“Berapa kali kalian melakukan di kamar itu?” masih bertanya dengan ekspresi wajah yang sama, mebuat Ryan tegang, karena hanya Aiman yang terus tidak mempercayainya.
“Bagaimana saya ingat hubungan seperti itu dilakukan, pastinya berkali-kali.” Ryan akan selalu mengelak dari pertanyaan Aiman untuk melempar opini kebenaran sejauh jauhnya.
“Berarti kamu sering ke rumah Fatihah di malam hari?” tanya Aiman lagi.
“Iya.”
“Datang jam berapa lalu pulang jam berapa?” dari semua pertanyaan Aiman, semuanya masih terdengar mengambang entah apa yang akan dibuktikannya?
“Saya tidak ingat,” jawab Ryan.
Amarah Aiman nampaknya mulai terpancing mendengar jawaban Ryan yang terus berkelit, dengan suara keras nan tegas ia kembali bertanya. “Ini kesaksian, kalau kamu tidak bisa mengatakan dengan jelas. Saya akan memutuskan jika ini hanya fitnah. Satu lagi bukti yang harus nya ada, kalian berzina berarti memiliki perasaan cinta, bukan? Ada bukti kalian saling berbalas pesan?” pertanyaan ini sekaligus ancam bagi Ryan.
“Tidak bisa begitu, Gus. Namanya kami lakukan secara diam-diam takut orang lain melihat jadi tidak ada balas membalas pesan. Dan saya sudah mengakui itu dosa, kurang dimana lagi saya.” Ryan berlaga menjadi yang paling terzalimi.
Sudut bibir Aiman terangkat tipis. Manusia munafik akan selalu berlaga dirinya adalah korban padahal pelakunya.
Fatihah yang melihat sudah muak dengan cara Ryan mengatakan semua kebohongan. Ada manusia seperti dia, begitu ringan lidahnya berucap.
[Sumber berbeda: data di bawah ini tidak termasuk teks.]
Lemma crlfLine_clean l rest : clean l -> crlfLine (l ++ crlf ++ rest) = Some (l, rest).
Proof.
  induction 1 as [| c l [H1 H2] _ IH]; [done |]. cbn [app]. assert (Hne : exists d p, l ++ crlf ++ rest = d :: p) by (destruct l as [| d l]; by eexists _, _). destruct Hne as (d & p & E). rewrite E in *. cbn [crlfLine] in *. replace ((c =? CR) && (d =? LF)) with false by lia. by rewrite IH.
Qed.

Definition unlines (ls : list bytes) : bytes := concat (map (fun l => l ++ crlf) ls).
Definition goodLine (l : bytes) : Prop := l <> [] /\ clean l.

Lemma readHead_lines ls rest fuel : Forall goodLine ls -> (length ls < fuel)%nat -> readHead fuel (unlines ls ++ crlf ++ rest) = Some (ls, rest).
Proof.
  intros H. revert fuel. induction H as [| l ls [Hne Hc] _ IH]; intros fuel Hf; (destruct fuel as [| fuel]; [cbn [length] in Hf; lia |]); [done |]. unfold unlines in *. cbn [map concat readHead]. rewrite <- !app_assoc, crlfLine_clean by done. destruct l as [| c l]; [done |]. rewrite IH by (cbn [length] in Hf; lia). done.
Qed.

Lemma unlines_length ls : (length ls <= length (unlines ls))%nat.
Proof. unfold unlines. induction ls as [| l ls IH]; [done |]. cbn [map concat length]. rewrite !length_app. cbn [length crlf]. lia. Qed.

(** A field as it is written, and as it is read. *)
Definition fline (h : field) : bytes := h.1 ++ [58; SP] ++ h.2.
Definition headerOk (h : field) : Prop := isH1Token h.1 = true /\ clean h.2.
Definition readAs (h : field) : field := (h.1, trimOWS h.2).

Lemma token_clean b : isH1Token b = true -> clean b.
Proof. intros H. apply isH1Token_spec in H as [_ H]. eapply Forall_impl; [exact H |]. cbv beta. intros c Hc. split; intros ->; discriminate Hc. Qed.

Lemma fline_good h : headerOk h -> goodLine (fline h).
Proof.
  intros [H1 H2]. split; [unfold fline; destruct h.1; [discriminate H1 | done] |]. apply Forall_app. split; [by apply token_clean |]. by repeat constructor.
Qed.

Lemma trim_sp v : trimOWS (SP :: v) = trimOWS v.
Proof. done. Qed.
“Maka dari itu ingatlah dengan jelas. Dari sana kami bisa menyimpulkan benar tidaknya ucapanmu. Tidak masuk diakal jika hubungan kalian spesai tapi sama sekali tidak berbalas pesan.” Kata-kata itu seketika membangun kembali kepercayaan pada Fatihah.
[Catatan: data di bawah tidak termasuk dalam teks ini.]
Lemma scanOk_kept c c' : kept c c' -> c_chunkScanPos c' = c_chunkScanPos c -> scanOk c -> scanOk c'.
Proof. intros [K1 _ _ _ _ _ _] E. unfold scanOk. by rewrite K1, E. Qed.

(** The position is about the head at the start of the input. *)
Lemma scanOk_head c h q : scanOk c -> headOf e (c_unread c) = Some (h, q) -> c_chunkScanPos c = 0 \/ (chunkedEncoding h = true /\ streamsH1Body e true (hasContentLength h) (contentLength h) = false /\ 0 <= c_chunkScanPos c <= zlen (c_unread c) /\
  forall more r, scans (newChunkedDecoder false) (c_unread c ++ more) (headerEnd h) (headerEnd h) r <-> scans (newChunkedDecoder false) (c_unread c ++ more) (c_chunkScanPos c) (c_chunkScanPos c) r).
Proof. intros [H | (h' & q' & E & _ & Hc & Hst & Hr & Hs)] Hp; [by left | right]. rewrite Hp in E. injection E as <- <-. done. Qed.

(** What collecting a body leaves, for the head [h] of the input. *)
Definition collected (c : h1conn) (h : h1Head) (streamBody : bool) (r : option (h1BodyStep * h1conn)) : Prop :=
  exists step c', r = Some (step, c') /\ kept c c' /\
    match step with
    | BodyReject _ _ => True
    | BodyWait => scanOk c -> scanOk c'
    | BodyReady body trailers consumed =>
        headerEnd h <= consumed <= zlen (c_unread c) /\ (scanOk c -> c_chunkScanPos c' = 0) /\
        if streamBody then body = [] /\ trailers = [] /\ consumed = headerEnd h /\ (chunkedEncoding h = false -> 0 <= contentLength h)
        else scanOk c -> bodyFramed e h (zdrop (headerEnd h) (c_unread c)) body trailers (zdrop consumed (c_unread c))
    end.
“Mengapa harus lagi dipertanyakan, saya sudah katakan, berhubungan badan dengan dia.” Tunjuk Ryan pada Fatihah.
“Tidak bisa seperti itu, Ustad. Fatihah saja menyangkalnya! Jadi semua bukti yang kamu miliki harus ada jika benar adanya perbuatan malam-malam itu yang kamu katakan sering, atau hanya ada dalam anganmu yang ingin bersama Fatihah.”
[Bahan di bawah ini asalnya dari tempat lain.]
Definition encodeH2ResponseHeadersDated (t : option hpackEncTable) (enc : encoder) (date statusCode : Z) (contentType : bytes) (contentLength : Z) (headers : list field) (serverName : bytes) : option hpackEncTable * encoder :=
  let '(t, enc) := match t with Some t => let '(buf, t) := enc_beginBlock t enc.2 in (Some t, (enc.1, buf)) | None => (None, enc) end in
  let enc := (enc.1, EncodeStatus enc.2 statusCode) in
  let '(t, enc) :=
    if headersHaveFold headers (str "date") then (t, enc)
    else match t with
         | None => (None, (enc.1, enc.2 ++ h2DateField_enc date))
         | Some t => let '(t, enc) := encodeField t enc hpackStaticDate (str "date") (dateAt date) in (Some t, enc)
         end in
  let hasType := negb (bytes_eqb contentType []) in
  let '(t, enc) := if hasType then encodeH2StaticField t enc hpackStaticContentType (str "content-type") contentType else (t, enc) in
  let hasLength := 0 <=? contentLength in
  let enc := if hasLength then (enc.1, EncodeString (EncodeInt enc.2 0x00 4 hpackStaticContentLength) (appendUint [] contentLength)) else enc in
  let '(t, enc, wroteServer) := headerLoop t enc headers hasType hasLength false in
  if wroteServer then (t, enc) else encodeH2StaticField t enc hpackStaticServer (str "server") serverName.

Definition encodeH2ResponseHeaders (enc : encoder) (date statusCode : Z) (contentType : bytes) (contentLength : Z) (headers : list field) (serverName : bytes) : encoder :=
  (encodeH2ResponseHeadersDated None enc date statusCode contentType contentLength headers serverName).2.

(** ** The memo *)

Definition h2HeadMemoEligible (headers : list field) : bool :=
  if h2HeadMemoMaxFields <? zlen headers then false
  else (foldr (fun f n => zlen f.1 + zlen f.2 + n) 0 headers <=? h2HeadMemoMaxKey) && negb (headersHaveFold headers (str "date")).

Definition set_probation (m : h2HeadMemo) (probation : bool) (skip : Z) : h2HeadMemo := mkHeadMemo (m_gen m) (m_status m) (m_contentLength m) (m_date m) (m_ctLen m) (m_key m) (m_headerLens m) (m_block m) probation skip.

Definition headMemoReady (t : hpackEncTable) (headers : list field) : bool * hpackEncTable :=
  match t_headMemo t with
  | Some m => if 0 <? m_skip m then (false, set_memo t (Some (set_probation m (m_probation m) (m_skip m - 1)))) else ((zlen headers =? 0) || h2HeadMemoEligible headers, t)
  | None => ((zlen headers =? 0) || h2HeadMemoEligible headers, t)
  end.

(** [headersMatch] over the names and values in order. *)
Fixpoint headersMatch (key : bytes) (lens : list Z) (off : Z) (texts : list bytes) : bool :=
  match texts with
  | [] => off =? zlen key
  | s :: texts =>
      match lens with
      | [] => false
      | n :: lens => if negb (n =? zlen s) || (zlen key <? off + n) || negb (bytes_eqb (zslice key off (off + n)) s) then false else headersMatch key lens (off + n) texts
      end
  end.
Definition headerTexts (headers : list field) : list bytes := concat (map (fun h => [h.1; h.2]) headers).

Definition memo_matches (m : h2HeadMemo) (gen date status : Z) (contentType : bytes) (contentLength : Z) (headers : list field) (serverName : bytes) : bool :=
  if negb (m_gen m =? gen) || negb (m_date m =? date) || negb (m_status m =? status) || negb (m_contentLength m =? contentLength)
     || negb (zlen (m_headerLens m) =? 2 * zlen headers) || (zlen (m_block m) =? 0) || negb (m_ctLen m =? zlen contentType) then false
  else
    let n := m_ctLen m + zlen serverName in
    if (zlen (m_key m) <? n) || negb (bytes_eqb (ztake (m_ctLen m) (m_key m)) contentType) || negb (bytes_eqb (zslice (m_key m) (m_ctLen m) n) serverName) then false
    else if zlen headers =? 0 then zlen (m_key m) =? n
    else headersMatch (m_key m) (m_headerLens m) n (headerTexts headers).

Definition memo_remember (skip gen date status : Z) (contentType : bytes) (contentLength : Z) (headers : list field) (serverName block : bytes) : h2HeadMemo :=
  mkHeadMemo gen status contentLength date (zlen contentType) (contentType ++ serverName ++ concat (headerTexts headers)) (map zlen (headerTexts headers)) block true skip.

Definition encodeH2ResponseHeadersRemembered (t : hpackEncTable) (enc : encoder) (date statusCode : Z) (contentType : bytes) (contentLength : Z) (headers : list field) (serverName : bytes) : hpackEncTable * encoder :=
  let gen := t_gen t in
  let start := zlen enc.2 in
  let '(t', enc) := encodeH2ResponseHeadersDated (Some t) enc date statusCode contentType contentLength headers serverName in
  let t := default t t' in
  if negb (t_gen t =? gen) then (t, enc)
  else
    let remember skip := (set_memo t (Some (memo_remember skip gen date statusCode contentType contentLength headers serverName (zdrop start enc.2))), enc) in
    match t_headMemo t with
    | None => remember 0
    | Some m => if m_probation m && (m_gen m =? gen) && (m_date m =? date) then (set_memo t (Some (set_probation m false h2HeadMemoMissBackoff)), enc) else remember (m_skip m)
    end.

Definition encodeH2ResponseHeadersIndexed (t : hpackEncTable) (enc : encoder) (date statusCode : Z) (contentType : bytes) (contentLength : Z) (headers : list field) (serverName : bytes) : hpackEncTable * encoder :=
  let plain t := let '(t', enc) := encodeH2ResponseHeadersDated (Some t) enc date statusCode contentType contentLength headers serverName in (default t t', enc) in
  if t_pendingUpdate t then plain t
  else
    let '(ready, t) := headMemoReady t headers in
    if negb ready then plain t
    else
      match t_headMemo t with
      | Some m =>
          if memo_matches m (t_gen t) date statusCode contentType contentLength headers serverName then (set_memo t (Some (set_probation m false (m_skip m))), (enc.1, enc.2 ++ m_block m))
          else encodeH2ResponseHeadersRemembered t enc date statusCode contentType contentLength headers serverName
      | None => encodeH2ResponseHeadersRemembered t enc date statusCode contentType contentLength headers serverName
      end.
Rayn membuang wajahnya tidak suka ucapan Aiman yang terus menyudutkannya.
“Saya ulangi lagi, jam berapa kau datang lalu pulang?” ulang Aiman. Jauh dalam hatinya bersyukur dari semua pertanyaan tidak ada satupun yang memberatkan Fatihah.
“Sekitar jam sebelas lalu pulang jam tiga apa jam dua, sekitaran itu.”
Kini Aiman berali pada para warga yang hadir. “Saya butuh kesaksian dari kalian atau jika mengetahui sesuatu, katakan! Ryan disini bersaksi jika sering ke rumah Fatihah pada jam sebelas dan pulang sekitar jam dua dan tiga. Di jam segitu saya yakin pasti ada dari antara kalian yang belum tidur, apakah kalian pernah melihat Ryan keluar dari rumah Fatihah?”
Para warga saling melihat. “Kamu bagaimana yang ronda keliling?” Dijawab dengan gelengan kepala. Satupun tidak pernah ada yang melihat Ryan keluar dari rumah Farihah atau berkeliaran malam-malam. Sedangkan Rumah itu tidak ada jalan keluar selain lewat depan.